• El problema de los perfluorocarbonados tóxicos

    La revista ‘Scientific Reports’, del grupo Nature, acaba de publicar el método de evaluación de seguridad para testar perfluorocarbonados liquidos (PFO) y otros productos sanitarios de uso intraocular, desarrollado por el equipo del IOBA de la Universidad de Valladolid. Este método es fruto de muchos meses de investigación para intentar arrojar luz sobre los casi 130 casos de pacientes afectados por estas sustancias a lo largo de tres años.

    Es, por el momento, la última publicación científica de la línea de investigación que se abrió en el IOBA a finales de 2015 con el propósito de aclarar las causas de cuadros agudos y extraordinariamente graves de toxicidad tras cirugía intraocular y, por qué no decirlo, para dejar claro que esta dramática situación no había sido generada por un mal uso de los PFO por parte de los cirujanos.

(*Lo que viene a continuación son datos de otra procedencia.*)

(* ===== verification/BotPatterns.v ===== *)
(** The compiled-in rules of the help bot: the table of
    [src/src/support/bot_patterns.go]. *)
From stdpp Require Import prelude strings list.
From Stdlib Require Import ZArith Ascii.
From S2P Require Import Prelude Text DeskModels DeskStates.

Definition QUOTE : string := String "034" "".

Definition BotCategoryAuth : string := "auth".
Definition BotCategoryPerformance : string := "performance".
Definition BotCategoryAccess : string := "access".
Definition BotCategoryErrorMessage : string := "error_message".
Definition BotCategoryBilling : string := "billing".
Definition BotCategoryData : string := "data".
Definition BotCategoryInstall : string := "install".
Definition BotCategoryBug : string := "bug".
Definition BotCategoryHowTo : string := "howto".
Definition BotCategoryAccount : string := "account".
Definition BotCategoryHosting : string := "hosting".
Definition BotCategoryPaaS : string := "paas".
Definition BotCategoryContainer : string := "container".
Definition BotCategoryVM : string := "vm".
Definition BotCategoryMail : string := "mail".
Definition BotCategoryDNS : string := "dns".
Definition BotCategoryDatabase : string := "database".
Definition BotCategoryBackup : string := "backup".
Definition BotCategoryCluster : string := "cluster".
Definition BotCategoryQuota : string := "quota".

Definition rule_auth_login_failed : BotPattern :=
  mkBotPattern "auth.login-failed" BotCategoryAuth
    ["(?i)\b(can'?t|cannot|unable to)\s+(log ?in|sign ?in)\b";
     "(?i)\blogin\s+(fail(ed|s|ure)|not working|doesn'?t work)\b";
     "(?i)\bauthentication\s+failed\b";
     "(?i)\bUNAUTHORIZED\b";
     "(?i)\binvalid\s+(password|credentials|username)\b"]
    ("Sign-in problems are almost always one of three things:" +:+ LF +:+
     "1. The username is correct but the password is not — use the password reset link on the sign-in page." +:+ LF +:+
     "2. Your session cookie is stale — sign out fully, clear cookies for this panel's domain, then try again." +:+ LF +:+
     "3. The account is temporarily locked after repeated failures — locks expire on their own; wait and retry." +:+ LF +:+
     "Usernames are case-sensitive and are never reused after deletion, so an old username will not sign in.")
    BotCategoryAuth PriorityNormal.

Definition rule_auth_account_locked : BotPattern :=
  mkBotPattern "auth.account-locked" BotCategoryAuth
    ["(?i)\bACCOUNT_LOCKED\b";
     "(?i)\baccount\s+(is\s+)?(locked|suspended|disabled)\b";
     "(?i)\blocked\s+(me\s+)?out\b"]
    ("An account lock is an automatic protection after repeated failed sign-in attempts. It clears itself once the lockout window passes — no action is needed. If you still cannot sign in after the window, the account may have been disabled by your account administrator, who can re-enable it from the panel's user list.")
    BotCategoryAuth PriorityHigh.

Definition rule_auth_two_factor : BotPattern :=
  mkBotPattern "auth.two-factor" BotCategoryAuth
    ["(?i)\b2FA_(REQUIRED|INVALID)\b";
     "(?i)\b(2fa|two[- ]factor|totp|authenticator)\b";
     "(?i)\b(recovery|backup)\s+codes?\b"]
    ("Two-factor codes are time-based, so the clock on the device generating them must be accurate — enable automatic time synchronisation on that device and try again. If the device is lost, use one of the recovery codes issued when two-factor was enabled; each code works once. Nobody, including a global administrator, can read or disable another account's two-factor secret, so a lost device with no recovery codes requires the account to be recreated by your account administrator.")
    BotCategoryAuth PriorityHigh.

Definition rule_auth_session_expired : BotPattern :=
  mkBotPattern "auth.session-expired" BotCategoryAuth
    ["(?i)\bTOKEN_(EXPIRED|INVALID|REVOKED)\b";
     "(?i)\bsession\s+(expired|timed?\s*out|invalid)\b";
     "(?i)\b(keeps?|kept)\s+logging\s+me\s+out\b"]
    ("Sessions expire after a period of inactivity, and every session is invalidated when you change your password or rotate an API token. Signing in again issues a fresh session. If you are being signed out within minutes, a reverse proxy in front of the panel is most likely stripping or rewriting the session cookie — confirm the proxy forwards cookies and the original Host header unchanged.")
    BotCategoryAuth PriorityNormal.

Definition rule_performance_slow : BotPattern :=
  mkBotPattern "performance.slow" BotCategoryPerformance
    ["(?i)\b(very\s+)?slow(ly)?\b";
     "(?i)\b(loading|spinning)\s+forever\b";
     "(?i)\btakes?\s+(too\s+long|ages|forever)\b";
     "(?i)\b(not\s+responding|unresponsive|frozen|hangs?)\b";
     "(?i)\bTIMEOUT\b"]
    ("Slowness in the panel is usually resource pressure on the node rather than the panel itself. Open the monitoring view and check CPU, memory, and disk I/O for the node hosting the affected resource. A node at or near its memory limit will make every request slow, not just one page. On low-power hardware, background work such as malware scanning or a running backup will noticeably slow interactive requests until it finishes.")
    BotCategoryPerformance PriorityNormal.

Definition rule_access_forbidden : BotPattern :=
  mkBotPattern "access.forbidden" BotCategoryAccess
    ["(?i)\bFORBIDDEN\b";
     "(?i)\b403\b";
     "(?i)\b(access|permission)\s+denied\b";
     "(?i)\bnot\s+authori[sz]ed\b";
     "(?i)\b(can'?t|cannot)\s+access\b"]
    ("A permission error means your role does not grant that action, and roles are enforced on the server for every request — the panel never hides a control you are actually allowed to use." +:+ LF +:+
     "An end user can only use the specific services their account administrator granted them." +:+ LF +:+
     "An account administrator manages only their own account's resources, never another account's." +:+ LF +:+
     "Ask your account administrator to grant the specific resource, rather than a broader role.")
    BotCategoryAccess PriorityNormal.

Definition rule_error_generic_code : BotPattern :=
  mkBotPattern "error.generic-code" BotCategoryErrorMessage
    ["(?i)\bSERVER_ERROR\b";
     "(?i)\bBAD_REQUEST\b";
     "(?i)\b(exception|stack ?trace|panic)\b";
     "\bERR_[A-Z0-9_]{2,}\b"]
    ("Every failed request in cashp is answered with a stable machine-readable error code plus a request identifier. Both appear in the error box in the panel. Copy the exact code and the request identifier into your ticket — with them, the matching server-side log line can be found immediately, which is far faster than reproducing the problem.")
    BotCategoryErrorMessage PriorityNormal.

Definition rule_error_validation : BotPattern :=
  mkBotPattern "error.validation" BotCategoryErrorMessage
    ["(?i)\bVALIDATION_FAILED\b";
     "(?i)\bis\s+required\b";
     "(?i)\binvalid\s+(value|format|input|field)\b";
     "(?i)\bmust\s+be\s+(a|an|at least|between)\b"]
    ("A validation error names the exact field that was rejected and why, directly beneath that field. cashp validates on the server, so a value the browser accepted can still be rejected. The most common causes are a domain name with a trailing dot or an underscore, a port already claimed by another service on the node, and a value longer than the field's maximum length.")
    BotCategoryErrorMessage PriorityLow.

Definition rule_error_conflict : BotPattern :=
  mkBotPattern "error.conflict" BotCategoryErrorMessage
    ["(?i)\bCONFLICT\b";
     "(?i)\balready\s+(exists|taken|in use|registered)\b";
     "(?i)\bduplicate\b"]
    ("A conflict means the name you chose is already claimed. Usernames are unique across the whole cluster and are permanently tombstoned when deleted, so a name that once belonged to a removed account never becomes available again. Domains, database names, and mailbox addresses are likewise unique — pick a different name, or remove the existing resource first if it is yours.")
    BotCategoryErrorMessage PriorityNormal.

Definition rule_error_rate_limited : BotPattern :=
  mkBotPattern "error.rate-limited" BotCategoryErrorMessage
    ["(?i)\bRATE_LIMITED\b";
     "(?i)\b429\b";
     "(?i)\btoo\s+many\s+(requests|attempts|tries)\b";
     "(?i)\brate\s*limit(ed|ing)?\b"]
    ("Rate limits protect every tenant on a shared node and apply identically to all accounts on all plans. The response carries the number of seconds to wait; waiting that long and retrying always succeeds. If an automated integration is hitting the limit, spread its requests out or batch them — the limit is per account, not per API token, so adding tokens will not raise it.")
    BotCategoryErrorMessage PriorityNormal.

    No ha sido un trabajo fácil, pero, a estas alturas, creo que se ha demostrado, hasta la saciedad, que el problema ha radicado en una combinación de malos productos, elaborados sin las debidas garantías de calidad, y una legislación basada nada menos que en las normas ISO, pero tan inconcretas que ha permitido que tests de citotoxicidad, que no sirven para detectar los lotes tóxicos, sean considerados como válidos por las autoridades sanitarias de los países de la Unión Europea.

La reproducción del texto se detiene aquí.